==== Given entries

(** The end of a user's sessions. *)
Lemma sf_signed_out u (t : tx ()) (Q : list (nat * Event) → res DBErr () → Prop) l :
  mild (justified L d0 l) t → ends u t → (∀ l' r, l ⊆ l' → Q l' r) → sf (exec t (EvSignedOut u)) Q l.
Proof.
  intros Ht He H. apply sf_exec; [|auto]. intros env d d' r l' Hl Hi Ha.
  refine (Inv_signed_out L d0 d d' l' i u t env r Hi _ He Ha). intros now d1 x d2 Hx.
  apply (keeps_weaken (justified L d0 l)); [|by eapply Ht]. intros v h. by apply justified_mono.
Qed.

Lemma bump_ends u : ends u (BumpUserSessionEpoch u).
Proof.
  intros now d x d' row _. unfold BumpUserSessionEpoch. intros Hx Hu. rewrite Hu in Hx. case_bool_decide; [|done].
  injection Hx as _ <-. cbn [users with_users]. rewrite lookup_insert_eq. eexists. split; [done|]. cbn. lia.
Qed.

(** So does a transaction that bumps last. *)
Lemma bind_ends {X} (J : Z → string → Prop) u (t : tx X) : mild J t →
  ends u (t ≫= fun _ => BumpUserSessionEpoch u).
Proof.
  intros Ht now d y d' row Hids (x & d1 & E1 & E2)%tx_bind_Ok Hu.
  destruct (Ht _ _ _ _ E1 Hids) as (Hids1 & _ & _ & Hep & _). destruct (Hep u row Hu) as (row1 & Hu1 & Hle).
  destruct (bump_ends u _ _ _ _ row1 Hids1 E2 Hu1) as (row2 & Hu2 & Hlt). exists row2. split; [done|lia].
Qed.

(** Reading a row of users, or an epoch. *)
Lemma sf_read {X} (f : DB → option X) (ev : res DBErr X → Event) (Q : list (nat * Event) → res DBErr X → Prop) l :
  (∀ e, calm (ev (Err e))) →
  (∀ d x, f d = Some x → ∃ u row, users d !! u = Some row ∧
     match ev (Ok x) with
     | EvUser u' (Ok r) | EvLogin _ (Ok (u', r)) => u' = u ∧ r = row
     | EvEpoch u' (Ok n) => u' = u ∧ n = u_SessionEpoch row
     | _ => False
     end) →
  (∀ l' r, l ⊆ l' → (i, ev r) ∈ l' → Q l' r) → sf (exec (select f) ev) Q l.
Proof.
  intros He Hok. apply sf_exec. intros env d d' r l' Hl Hi Ha.
  destruct (answer_inv _ _ _ _ _ Ha) as [[-> [e ->]]|(x & Hx & [->| ->])].
  - apply (Inv_calm L d0 d); [done|apply keeps_refl|done].
  - unfold select in Hx. destruct (f d) as [y|] eqn:Ef; [|done]. injection Hx as <- <-.
    destruct (Hok d y Ef) as (u & row & Hu & Hev). apply (Inv_read L d0 d l' i _ u (u_SessionEpoch row) Hi); [eauto|].
    destruct (ev (Ok y)); try done; repeat case_match; try done; naive_solver.
  - unfold select in Hx. destruct (f d) as [y|] eqn:Ef; [|done]. injection Hx as <- <-.
    apply (Inv_calm L d0 d); [done|apply keeps_refl|done].
Qed.

Lemma sf_getUser id (Q : list (nat * Event) → res DBErr UserRow → Prop) l :
  (∀ l' r, l ⊆ l' → (i, EvUser id r) ∈ l' → Q l' r) → sf (getUser id) Q l.
Proof.
  apply sf_read; [by intros e; eexists|]. intros d x Hx. apply bind_Some in Hx as (row & Hu & Hx).
  destruct (live row); [|done]. injection Hx as <-. by exists id, row.
Qed.

Lemma sf_epoch id (Q : list (nat * Event) → res DBErr Z → Prop) l :
  (∀ l' r, l ⊆ l' → (i, EvEpoch id r) ∈ l' → Q l' r) → sf (exec (GetUserSessionEpoch id) (EvEpoch id)) Q l.
Proof.
  apply sf_read; [by intros e; eexists|]. intros d x Hx. apply fmap_Some in Hx as (row & Hu & ->). by exists id, row.
Qed.

Lemma sf_loginUser ident (Q : list (nat * Event) → res DBErr (Z * UserRow) → Prop) l :
  (∀ l' r, l ⊆ l' → (∀ x, r = Ok x → (i, EvLogin ident (Ok x)) ∈ l') → Q l' r) → sf (loginUser L ident) Q l.
Proof.
  intros H. unfold loginUser. destruct (Contains ident "@").
  - apply sf_bind, sf_other; [apply mild_select|]. intros l1 [em|e] H1; [|by apply H].
    apply sf_bind, sf_read.
    + intros e. by exists e.
    + intros d x Hx. by exists (e_UserID em), x.
    + intros l2 r H2 Hin. apply sf_ret, H; [set_solver|]. intros x Hx. rewrite Hx in Hin. done.
  - apply sf_read.
    + intros e. by exists e.
    + intros d [u row] Hx. exists u, row. split; [|done]. apply head_Some in Hx as [tl Hx].
      assert ((u, row) ∈ by_username (ci L) d ident) as Hin by (rewrite Hx; by constructor).
      apply list_elem_of_filter in Hin as [_ Hin]. by apply elem_of_map_to_list in Hin.
    + intros l' r H1 Hin. apply H; [done|]. by intros x ->.
Qed.

Lemma sf_getTOTP id (Q : list (nat * Event) → res DBErr TotpRow → Prop) l :
  (∀ l' r, l ⊆ l' → (i, EvTotp id r) ∈ l' → Q l' r) → sf (getTOTP id) Q l.
Proof. apply sf_mild; [apply mild_select|done]. Qed.

Lemma sf_Hit p (Q : list (nat * Event) → res Throttle.ThrErr () → Prop) l :
  (∀ l' r, l ⊆ l' → Q l' r) → sf (Hit p) Q l.
Proof.
  intros H. apply sf_bind, sf_clock. intros l1 n H1. apply sf_bind, sf_other; [auto with mild|].
  intros l2 [row|e] H2; [|apply sf_ret, H; set_solver]. apply sf_bind, sf_clock. intros l3 n' H3. apply sf_ret, H. set_solver.
Qed.

Lemma sf_new_token (Q : list (nat * Event) → option (string * string) → Prop) l :
  (∀ l' r, l ⊆ l' → Q l' r) → sf (new_token L) Q l.
Proof. intros H. apply sf_bind, sf_rand. intros l1 r H1. by apply sf_ret, H. Qed.

Lemma sf_hashPassword pw (Q : list (nat * Event) → res Password.PwErr string → Prop) l :
  (∀ l' r, l ⊆ l' → (∀ h, r = Ok h → ∃ salt, Password.Hash (IDKey L) pw (argon2 L) salt = Ok h) → Q l' r) →
  sf (hashPassword L pw) Q l.
Proof. intros H. apply sf_bind, sf_rand. intros l1 salt H1. apply sf_ret, H; [done|]. intros h Hh. eauto. Qed.

(** ** Sessions *)

Lemma good_set_user l s uid pre e r : good L l s → (uid ≠ 0 → authenticated L l uid) →
  (uid ≠ 0 → epoch_seen l uid e ∨ borrowed l uid) → (pre ≠ 0 → ∃ j, password_ok L l j pre) → good L l (set_user s uid pre e r).
Proof. intros [H1 H2 H3 H4] ? ? ?. by split. Qed.

Lemma good_set_impersonation l s t w st : good L l s → good L l (set_impersonation s t w st).
Proof. intros [H1 H2 H3 H4]. by split. Qed.

Lemma good_forget l s u : good L l s → good L l (ForgetAccount s u).
Proof.
  intros [H1 H2 H3 H4]. unfold ForgetAccount. case_bool_decide; [by split|]. split; cbn; try done.
  apply Forall_forall. intros a [_ Ha]%list_elem_of_filter. rewrite Forall_forall in H4. by apply H4.
Qed.

Lemma remember_loop_incl uid n (l : list KnownAccount) : remember_loop uid n l ⊆ l.
Proof.
  revert n. induction l as [|a l IH]; intros [|n]; cbn [remember_loop]; try set_solver.
  destruct (_ || _); [set_solver|]. specialize (IH n). set_solver.
Qed.

Lemma good_remember l s n a : good L l s → authenticated L l (a_UserID a) → epoch_seen l (a_UserID a) (a_Epoch a) →
  good L l (RememberAccount s n a).
Proof.
  intros [H1 H2 H3 H4] Ha He. unfold RememberAccount. destruct (_ || _); [by split|]. split; try done. cbn [Accounts set_accounts].
  constructor; [done|]. apply Forall_forall. intros b Hb%remember_loop_incl. rewrite Forall_forall in H4. by apply H4.
Qed.

Lemma sf_Save s w (Q : list (nat * Event) → bool * Session * Response → Prop) l : good L l s →
  (∀ l' ok s' w', l ⊆ l' → Q l' (ok, s', w')) → sf (Save L s w) Q l.
Proof.
  intros Hg H. apply sf_bind, sf_clock. intros l1 n H1. apply sf_bind. intros env d l2 H2 Hi.
  assert (good L l2 (set_issued s (Unix n))) as Hg2.
  { apply (good_mono L l); [set_solver|]. destruct Hg as [G1 G2 G3 G4]. by split. }
  destruct (sealed_cookie L (set_issued s (Unix n)) env) as [v|]; cbn.
  - split; [by apply Inv_seal|]. apply H. set_solver.
  - split; [done|]. apply H. set_solver.
Qed.

Lemma sf_rememberUserAccount s id user r (Q : list (nat * Event) → Session → Prop) l :
  good L l s → authenticated L l id → epoch_seen l id (u_SessionEpoch user) →
  (∀ l' s', l ⊆ l' → good L l' s' → Q l' s') → sf (rememberUserAccount s id user r) Q l.
Proof.
  intros Hg Ha He H. apply sf_bind, sf_clock. intros l1 n H1. destruct (_ || _); apply sf_ret, H; try done;
    [by eapply good_mono|]. apply good_remember; cbn; [by eapply good_mono|by eapply authenticated_mono|by eapply epoch_seen_mono].
Qed.

Lemma seen_user l u row : (i, EvUser u (Ok row)) ∈ l → epoch_seen l u (u_SessionEpoch row).
Proof. intros H. exists i. right. exists row. auto. Qed.

Lemma sf_rememberCurrent s (Q : list (nat * Event) → Session → Prop) l : good L l s →
  (∀ l' s', l ⊆ l' → good L l' s' → Q l' s') → sf (rememberCurrentSessionAccount s) Q l.
Proof.
  intros Hg H. unfold rememberCurrentSessionAccount.
  case_bool_decide as E0; cbn [orb]; [by apply sf_ret, H|].
  case_bool_decide; [by apply sf_ret, H|]. apply sf_bind, sf_getUser. intros l1 [user|e] H1 Hin; [|apply sf_ret, H; [done|by eapply good_mono]].
  destruct (_ || _); [apply sf_ret, H; [done|by eapply good_mono]|].
  apply sf_rememberUserAccount.
  - by eapply good_mono.
  - eapply authenticated_mono; [exact H1|]. by apply Hg.
  - by apply seen_user.
  - intros l2 s2 H2 Hg2. apply H; [set_solver|done].
Qed.

Lemma sf_sign_in s id user r next l : good L l s → authenticated L l id → epoch_seen l id (u_SessionEpoch user) →
  sf (sign_in L s id user r next) (fun _ _ => True) l.
Proof.
  intros Hg Ha He. apply sf_bind, sf_rememberUserAccount; [|done|done|].
  - apply good_set_impersonation, good_set_user; auto. done.
  - intros l1 s1 H1 Hg1. apply sf_bind, sf_Save; [done|]. intros l2 ok s2 w H2. by destruct ok.
Qed.

End Rules.

(** ** Automation *)

(** Transactions that change nothing the invariant speaks of. *)
Ltac mild_tac :=
  repeat first
    [ progress intros
    | apply mild_bind
    | apply mild_ret | apply mild_select | apply mild_bump
    | apply mild_CreateUserEmail | apply mild_CreatePasswordReset | apply mild_CreateEmailVerification
    | apply mild_DeleteUserEmail | apply mild_BumpAuthThrottle
    | apply mild_update; done
    | apply mild_update_user; [done|by left]
    | case_match ].

(** One step of a handler of which nothing needs to be remembered. *)
Ltac sf_step :=
  lazymatch goal with
  | |- sf _ _ _ (_ ≫= _) _ _ => apply sf_bind
  | |- sf _ _ _ (mret _) _ _ => apply sf_ret
  | |- sf _ _ _ clock _ _ => apply sf_clock; intros ? ? ?
  | |- sf _ _ _ (rand _) _ _ => apply sf_rand; intros ? ? ?
  | |- sf _ _ _ (rands _ _) _ _ => apply sf_rands; intros ? ? ?
  | |- sf _ _ _ (mail _ _) _ _ => apply sf_mail; intros ? ?
  | |- sf _ _ _ (Hit _) _ _ => apply sf_Hit; intros ? ? ?
  | |- sf _ _ _ (new_token _) _ _ => apply sf_new_token; intros ? ? ?
  | |- sf _ _ _ (hashPassword _ _) _ _ => apply sf_hashPassword; intros ? ? ? ?
  | |- sf _ _ _ (getTOTP _) _ _ => apply sf_getTOTP; intros ? ? ? ?
  | |- sf _ _ _ (getUser _) _ _ => apply sf_getUser; intros ? ? ? ?
  | |- sf _ _ _ (other _) _ _ => apply sf_other; [solve [mild_tac]|intros ? ? ?]
  | |- sf _ _ _ (let x := ?v in _) _ _ => cbv zeta
  | |- sf _ _ _ (match ?x with _ => _ end) _ _ => destruct x eqn:?
  end.

Ltac sf_auto := repeat (sf_step; cbv beta); try done.

Section Handlers.
Context (L : Lib) (d0 : DB) (i : nat).
Implicit Types (l : list (nat * Event)) (s : Session).

Definition done_ (l : list (nat * Event)) (w : Response) : Prop := True.

Lemma set_password_mild u h (J : Z → string → Prop) : J u h → mild J (UpdateUserPassword u h).
Proof. intros HJ. apply mild_update_user; [done|]. by right. Qed.

Lemma safe_signup ip un em pw co cookie l : (i, EvRequest (SignupSubmit ip un em pw co) cookie) ∈ l →
  sf L d0 i (signupSubmit L ip un em pw co) done_ l.
Proof.
  intros Hreq. unfold signupSubmit. sf_auto. apply sf_other; [|intros; sf_auto].
  apply mild_bind; [|intros; mild_tac]. apply mild_create_user. intros u. right.
  match goal with H : ∀ h, Ok ?a = Ok h → _ |- _ => destruct (H a eq_refl) as [salt Hs] end.
  exists i, (SignupSubmit ip un em pw co), cookie, pw, salt. split; [set_solver|done].
Qed.

Lemma safe_resetRequest em l : sf L d0 i (resetRequestSubmit L em) done_ l.
Proof. unfold resetRequestSubmit. sf_auto. Qed.

Lemma safe_resetConfirm tok pw cookie l : (i, EvRequest (ResetConfirm tok pw) cookie) ∈ l →
  sf L d0 i (resetConfirmSubmit L tok pw) done_ l.
Proof.
  intros Hreq. unfold resetConfirmSubmit. apply sf_bind. unfold lookupValidReset.
  destruct (Token.HashOf (sha256 L) tok) as [th|] eqn:Eth; [|sf_auto].
  apply sf_bind, sf_mild; [mild_tac|done|]. intros l1 [row|e] H1 Hrow; [|sf_auto].
  apply sf_bind, sf_clock. intros l2 now H2. apply sf_ret. destruct (_ || _) eqn:Eu; [by apply sf_ret|].
  apply orb_false_iff in Eu as [Eu _]. apply bool_decide_eq_false in Eu. apply dec_stable in Eu.
  sf_auto. apply sf_other; [|intros; sf_auto].
  apply mild_bind; [apply set_password_mild; right|intros; mild_tac].
  match goal with H : ∀ h, Ok ?a = Ok h → _ |- _ => destruct (H a eq_refl) as [salt Hs] end.
  exists i, (ResetConfirm tok pw), cookie, pw, salt. split; [set_solver|]. split; [done|]. split; [done|].
  exists th, row. split_and!; [done|set_solver|done|done].
Qed.

Lemma safe_verifyEmail tok l : sf L d0 i (verifyEmail L tok) done_ l.
Proof. unfold verifyEmail. sf_auto. Qed.

Lemma safe_verifyResend em l : sf L d0 i (verifyResendSubmit L em) done_ l.
Proof. unfold verifyResendSubmit. sf_auto. Qed.

Lemma safe_emailsAdd u em l : sf L d0 i (settingsEmailsAdd L u em) done_ l.
Proof. unfold settingsEmailsAdd. sf_auto. Qed.

Lemma safe_emailsResend u id l : sf L d0 i (settingsEmailsResend L u id) done_ l.
Proof. unfold settingsEmailsResend, own_email. sf_auto. Qed.

Lemma safe_emailsSetPrimary u id l : sf L d0 i (settingsEmailsSetPrimary u id) done_ l.
Proof. unfold settingsEmailsSetPrimary, own_email. sf_auto. Qed.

========

▸ **What is expected**:
Only the lines above starting with the one with "mild_update_user; [done|by left]" and going through the one with "sf_clock; intros ? ? ?" are to be copied, word for word and with both ends kept.

▸ **Answer below**:
    | apply mild_update_user; [done|by left]
    | case_match ].

(** One step of a handler of which nothing needs to be remembered. *)
Ltac sf_step :=
  lazymatch goal with
  | |- sf _ _ _ (_ ≫= _) _ _ => apply sf_bind
  | |- sf _ _ _ (mret _) _ _ => apply sf_ret
  | |- sf _ _ _ clock _ _ => apply sf_clock; intros ? ? ?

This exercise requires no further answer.